Problem description: Quote exactly, and only, the lines of the material below from the line with "pose proof (Z.mod_pos_bound b" through the line with "change (x = Z.lxor".
----
Lemma key_last acc b : 0 <= acc < 2 ^ 56 -> byte_ok b ->
  Z.lxor (Z.lxor (u64 (Z.shiftl (Z.lxor acc 0x80) 8)) 0x8000) b = acc * 256 + b.
Proof.
  intros Ha Hb. pose proof (lxor_range acc 0x80 56 ltac:(lia) Ha ltac:(lia)).
  rewrite u64_small by (rewrite Z.shiftl_mul_pow2 by lia; lia).
  rewrite Z.shiftl_lxor. change (Z.shiftl 0x80 8) with 0x8000.
  rewrite (Z.lxor_assoc _ 0x8000 0x8000), Z.lxor_nilpotent, Z.lxor_0_r.
  by rewrite lxor_disjoint_add.
Qed.

(** The register [k] holds the digits [acc] and the flags [f]. *)
Ltac key_byte l Hl k Hk acc Ha f c b Hb :=
  destruct l as [|b l]; [done|]; apply Forall_cons_1 in Hl as [Hb Hl];
  zget_eval; rewrite varint_ref_S;
  pose proof (key_step acc f c b ltac:(lia) ltac:(lia) Hb) as E;
  rewrite <- Hk, ?(Z.lxor_0_r (u64 _)) in E; clear Hk;
  pose proof (Z.mod_pos_bound b 128 ltac:(lia));
  destruct (Z.ltb_spec b 128);
  [ cbn [mbind option_bind]; apply (f_equal Some), (f_equal2 pair); [|reflexivity];
    rewrite E, ?Z.lxor_assoc; apply Z.lxor_0_r
  | ].

(** After a byte that does not end the key: the new register and digits. *)
Ltac key_more k Hk acc Ha n f :=
  match goal with
  | E : ?x = Z.lxor ?a ?g |- _ =>
      change (x = Z.lxor a f) in E; assert (Ha' : 0 <= a < 2 ^ n) by lia;
      clear Ha; generalize dependent x; generalize dependent a; intros acc Ha k Hk
  end.

Lemma parse_key_decode buf p : bytes_ok buf -> 0 <= p ->
  parse_key buf p = '(n, k) ← varint_decode (drop (Z.to_nat p) buf); Some (k, p + n).
Proof.
  intros Hl Hp. apply (Forall_drop _ (Z.to_nat p)) in Hl.
  assert (Hg : forall i, 0 <= i -> buf.[p + i] = (drop (Z.to_nat p) buf).[i]) by (intros; by rewrite zget_drop).
  unfold parse_key, varint_decode. rewrite <- (Z.add_0_r p) at 1. rewrite !Hg by lia.
  set (l := drop (Z.to_nat p) buf) in *. clearbody l. clear Hg.
  destruct l as [|k l]; [done|]. apply Forall_cons_1 in Hl as [Hb Hl]. zget_eval. rewrite varint_ref_S.
  pose proof (flag_byte k Hb) as Hk. pose proof (Z.mod_pos_bound k 128 ltac:(lia)) as Ha.
  destruct (Z.ltb_spec k 128) as [Hlt|Hge].
  { cbn [mbind option_bind]. by rewrite Z.mod_small by (unfold byte_ok in *; lia). }
  assert (Hk' : k = Z.lxor (0 * 128 + k mod 128) 128) by done. clear Hk. rename Hk' into Hk.
  assert (Ha' : 0 <= 0 * 128 + k mod 128 < 2 ^ 7) by lia. clear Ha. rename Ha' into Ha.
  set (acc := 0 * 128 + k mod 128) in *. clearbody acc.
  key_byte l Hl k Hk acc Ha 0x80 0 b1 B1. key_more k1 Hk acc1 Ha 14 0x4080.
  key_byte l Hl k1 Hk acc1 Ha 0x4080 0 b2 B2. key_more k2 Hk acc2 Ha 21 0x204080.
  key_byte l Hl k2 Hk acc2 Ha 0x204080 0x10204000 b3 B3. key_more k3 Hk acc3 Ha 28 0x80.
  key_byte l Hl k3 Hk acc3 Ha 0x80 0x4000 b4 B4. key_more k4 Hk acc4 Ha 35 0x80.
  key_byte l Hl k4 Hk acc4 Ha 0x80 0x4000 b5 B5. key_more k5 Hk acc5 Ha 42 0x80.
  key_byte l Hl k5 Hk acc5 Ha 0x80 0x4000 b6 B6. key_more k6 Hk acc6 Ha 49 0x80.
  key_byte l Hl k6 Hk acc6 Ha 0x80 0x4000 b7 B7. key_more k7 Hk acc7 Ha 56 0x80.
  destruct l as [|b8 l]; [done|]. apply Forall_cons_1 in Hl as [B8 Hl]. zget_eval. cbn [varint_ref].
  rewrite Hk, key_last by done. reflexivity.
Qed.

Lemma varint_ref_len more : forall len acc l n v,
  varint_ref more len acc l = Some (n, v) -> len <= n <= len + Z.of_nat more.
Proof.
  induction more as [|more IH]; intros len acc [|b l] n v; cbn [varint_ref]; try done.
  - intros [= <- _]. lia.
  - case_match; [intros [= <- _]; lia|]. intros E%IH. lia.
Qed.
(** Coalescing, whether there are free blocks or not. *)
Lemma free_first_ok u hdr gap data top b1 a n b2 b c :
  space u hdr gap data top (b1 ++ (a, n, false) :: b2) -> data.[hdr + 1] = Some c -> data.[hdr + 1 + 1] = Some b ->
  exists b1' b2' iPtr pc s e d1,
    (if (b =? 0) && (c =? 0) then Some (Some (hdr + 1, 0, a, n, a + n, data))
     else free_coalesce data u hdr a n (a + n)) = Some (Some (iPtr, pc, s, e - s, e, d1)) /\
    coalesced u hdr d1 top b1' b2' iPtr pc s e /\ cells b1' = cells b1 /\ cells b2' = cells b2 /\
    (s = top -> iPtr = hdr + 1) /\ only (hdr + 7) (hdr + 8) data d1 /\
    d1.[hdr + 7] = Some (u - top - total (b1' ++ (s, e - s, true) :: b2')).
Proof.
  intros Hsp Ec Eb. pose proof (sp_bytes _ _ _ _ _ _ Hsp) as Hb. pose proof (sp_hdr _ _ _ _ _ _ Hsp).
  assert (Hz : get2byte data (hdr + 1) = Some 0 <-> c = 0 /\ b = 0).
  { rewrite get2byte_zero, Ec, Eb by done. split; [intros [[= ->] [= ->]]; done|intros [-> ->]; done]. }
  destruct ((b =? 0) && (c =? 0)) eqn:E.
  - apply andb_true_iff in E as [->%Z.eqb_eq ->%Z.eqb_eq].
    destruct (no_coalesce u hdr gap data top b1 a n b2 Hsp) as [Hco Hf]; [by apply Hz|].
    exists b1, b2, (hdr + 1), 0, a, (a + n), data. replace (a + n - a) with n in * by lia. split_and!; try done.
  - destruct (free_coalesce_ok u hdr gap data top b1 a n b2 Hsp)
      as (b1' & b2' & iPtr & pc & s & e & d1 & E1 & Hco & E2 & E3 & E4 & E5 & E6).
    exists b1', b2', iPtr, pc, s, e, d1. split_and!; try done.
    pose proof (layout_le _ _ _ (co_left _ _ _ _ _ _ _ _ _ _ Hco)). pose proof (co_size _ _ _ _ _ _ _ _ _ _ Hco).
    eapply coalesced_frame; [done|lia|lia|]. intros j Hj Hjr. apply (on_get _ _ _ _ E5); lia.
Qed.

(** The blocks around the freed one, as they are after coalescing. *)
Lemma coalesced_keeps u hdr gap data top b1 b2 iPtr pc s e lo hi d d' :
  coalesced u hdr data top b1 b2 iPtr pc s e -> 0 <= hdr /\ hdr + 8 <= gap <= top -> only lo hi d d' ->
  s <= lo /\ hi <= e \/ hdr + 5 <= lo /\ hi <= hdr + 8 -> keeps hdr gap (cells b1 ++ cells b2) d d'.
Proof.
  intros Hco Hh O Hlo. pose proof (layout_le _ _ _ (co_left _ _ _ _ _ _ _ _ _ _ Hco)).
  pose proof (co_size _ _ _ _ _ _ _ _ _ _ Hco). eapply only_keeps; [exact O|lia|lia|].
  intros x y [Hin%of_kind_elem|Hin%of_kind_elem]%elem_of_app.
  - apply (layout_in _ _ _ _ _ _ (co_left _ _ _ _ _ _ _ _ _ _ Hco)) in Hin. lia.
  - apply (layout_in _ _ _ _ _ _ (co_right _ _ _ _ _ _ _ _ _ _ Hco)) in Hin. lia.
Qed.

(** Linking, at the start of the content or behind it. *)
Lemma free_link_ok u hdr gap d top b1 b2 iPtr pc s e :
  coalesced u hdr d top b1 b2 iPtr pc s e -> 0 <= hdr /\ hdr + 8 <= gap <= top -> 480 <= u <= zlen d /\ zlen d <= 65536 ->
  bytes_ok d -> get2byte d (hdr + 5) = Some top -> d.[hdr + 7] = Some (u - top - total (b1 ++ (s, e - s, true) :: b2)) ->
  (s = top -> iPtr = hdr + 1) ->
  exists d' top' bs', free_link d hdr top iPtr pc s (e - s) e = Some (SQLITE_OK, d') /\
    space u hdr gap d' top' bs' /\ cells bs' = cells b1 ++ cells b2 /\ keeps hdr gap (cells b1 ++ cells b2) d d'.
Proof.
  intros Hco Hh Hu Hb Htop Hfrag Hptr. destruct (decide (s = top)) as [Es|Es].
  - destruct (free_link_top u hdr gap d top b1 b2 iPtr pc s e) as (d3 & E & -> & Hsp3 & Hk3); try done.
    exists d3, e, b2. split_and!; done.
  - destruct (free_link_mid u hdr gap d top b1 b2 iPtr pc s e) as (d3 & E & Hsp3 & Hk3); try done.
    exists d3, top, (b1 ++ (s, e - s, true) :: b2). split_and!; try done. by rewrite of_kind_app.
Qed.

(** Freeing the cell at [a] leaves the other cells and a well-formed page. *)
Lemma freeSpace_ok pBt p gap top b1 a n b2 :
  space (usableSize pBt) (hdrOffset p) gap (aData p) top (b1 ++ (a, n, false) :: b2) ->
  exists d' top' bs',
    freeSpace pBt p a n = Some (SQLITE_OK, set_nFree (nFree p + n) (set_aData d' p)) /\
    space (usableSize pBt) (hdrOffset p) gap d' top' bs' /\ cells bs' = cells b1 ++ cells b2 /\
    keeps (hdrOffset p) gap (cells b1 ++ cells b2) (aData p) d'.
Proof.
  intros Hsp. pose proof Hsp as [Hh Hu Hb Htop Hfrag Hlay Hlist Hspaced].
  set (u := usableSize pBt) in *. set (hdr := hdrOffset p) in *. set (data := aData p) in *.
  pose proof Hlay as (Hl1 & Hn & Hl2)%layout_mid. pose proof (layout_le _ _ _ Hl1). pose proof (layout_le _ _ _ Hl2).
  rewrite u16_small in Htop by lia.
  destruct (zget_some data (hdr + 1)) as [c Ec]; [lia|]. destruct (zget_some data (hdr + 1 + 1)) as [b Eb]; [lia|].
  destruct (free_first_ok u hdr gap data top b1 a n b2 b c Hsp Ec Eb)
    as (b1' & b2' & iPtr & pc & s & e & d1 & E1 & Hco & E2 & E3 & E4 & O1 & E6).
  pose proof (on_len _ _ _ _ O1) as L1. pose proof (on_bytes _ _ _ _ O1 Hb) as Hb1.
  pose proof (layout_le _ _ _ (co_left _ _ _ _ _ _ _ _ _ _ Hco)). pose proof (layout_le _ _ _ (co_right _ _ _ _ _ _ _ _ _ _ Hco)).
  pose proof (co_size _ _ _ _ _ _ _ _ _ _ Hco).
  assert (Hzero : exists d2, (if Z.land (btsFlags pBt) BTS_FAST_SECURE =? 0 then Some d1 else memset d1 s 0 (e - s)) = Some d2 /\
            only s e d1 d2).
  { destruct (Z.land (btsFlags pBt) BTS_FAST_SECURE =? 0).
    { exists d1. split; [done|apply only_refl]. }
    destruct (memset_ok d1 s 0 (e - s)) as (d2 & -> & O2 & _); [lia|lia|lia|unfold byte_ok; lia|].
    exists d2. split; [done|]. by replace e with (s + (e - s)) by lia. }
  destruct Hzero as (d2 & E2' & O2). pose proof (on_len _ _ _ _ O2) as L2.
  assert (Hk1 : keeps hdr gap (cells b1' ++ cells b2') data d2).
  { eapply blocks_keep_trans; (eapply coalesced_keeps; [exact Hco|done|done|lia]). }
  destruct (free_link_ok u hdr gap d2 top b1' b2' iPtr pc s e) as (d3 & top' & bs' & Elink & Hsp3 & Hcells & Hk3); try done.
  { eapply coalesced_frame; [done|lia|lia|]. intros j Hj Hjr. apply (on_get _ _ _ _ O2); lia. }
  { lia. } { by apply (on_bytes _ _ _ _ O2). }
  { by rewrite (only_word _ _ _ _ _ O2), (only_word _ _ _ _ _ O1) by lia. }
  { by rewrite (on_get _ _ _ _ O2) by lia. }
  rewrite E2, E3 in *. exists d3, top', bs'. split; [|split_and!; [done|done|by eapply blocks_keep_trans]].
  unfold freeSpace. fold hdr data u. rewrite u32_small by lia. rewrite Eb, Ec. cbn [mbind option_bind].
  rewrite E1. cbn [mbind option_bind]. rewrite (only_word _ _ _ _ _ O1) by lia. rewrite Htop. cbn [mbind option_bind].
  rewrite E2'. cbn [mbind option_bind]. rewrite Elink. reflexivity.
Qed.

(** * Taking a free block *)

Section slot.
Context (u hdr gap : Z) (data : list Z) (top : Z) (b1 b2 : list block) (a n nByte : Z) (q : Z).
Hypothesis Hsp : space u hdr gap data top (b1 ++ (a, n, true) :: b2).
Hypothesis Hseg : seg data (hdr + 1) (frees b1) q.
Hypothesis Hq : get2byte data q = Some a.
Hypothesis HnByte : 4 <= nByte <= n.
----
Answer section:
  pose proof (Z.mod_pos_bound b 128 ltac:(lia));
  destruct (Z.ltb_spec b 128);
  [ cbn [mbind option_bind]; apply (f_equal Some), (f_equal2 pair); [|reflexivity];
    rewrite E, ?Z.lxor_assoc; apply Z.lxor_0_r
  | ].

(** After a byte that does not end the key: the new register and digits. *)
Ltac key_more k Hk acc Ha n f :=
  match goal with
  | E : ?x = Z.lxor ?a ?g |- _ =>
      change (x = Z.lxor a f) in E; assert (Ha' : 0 <= a < 2 ^ n) by lia;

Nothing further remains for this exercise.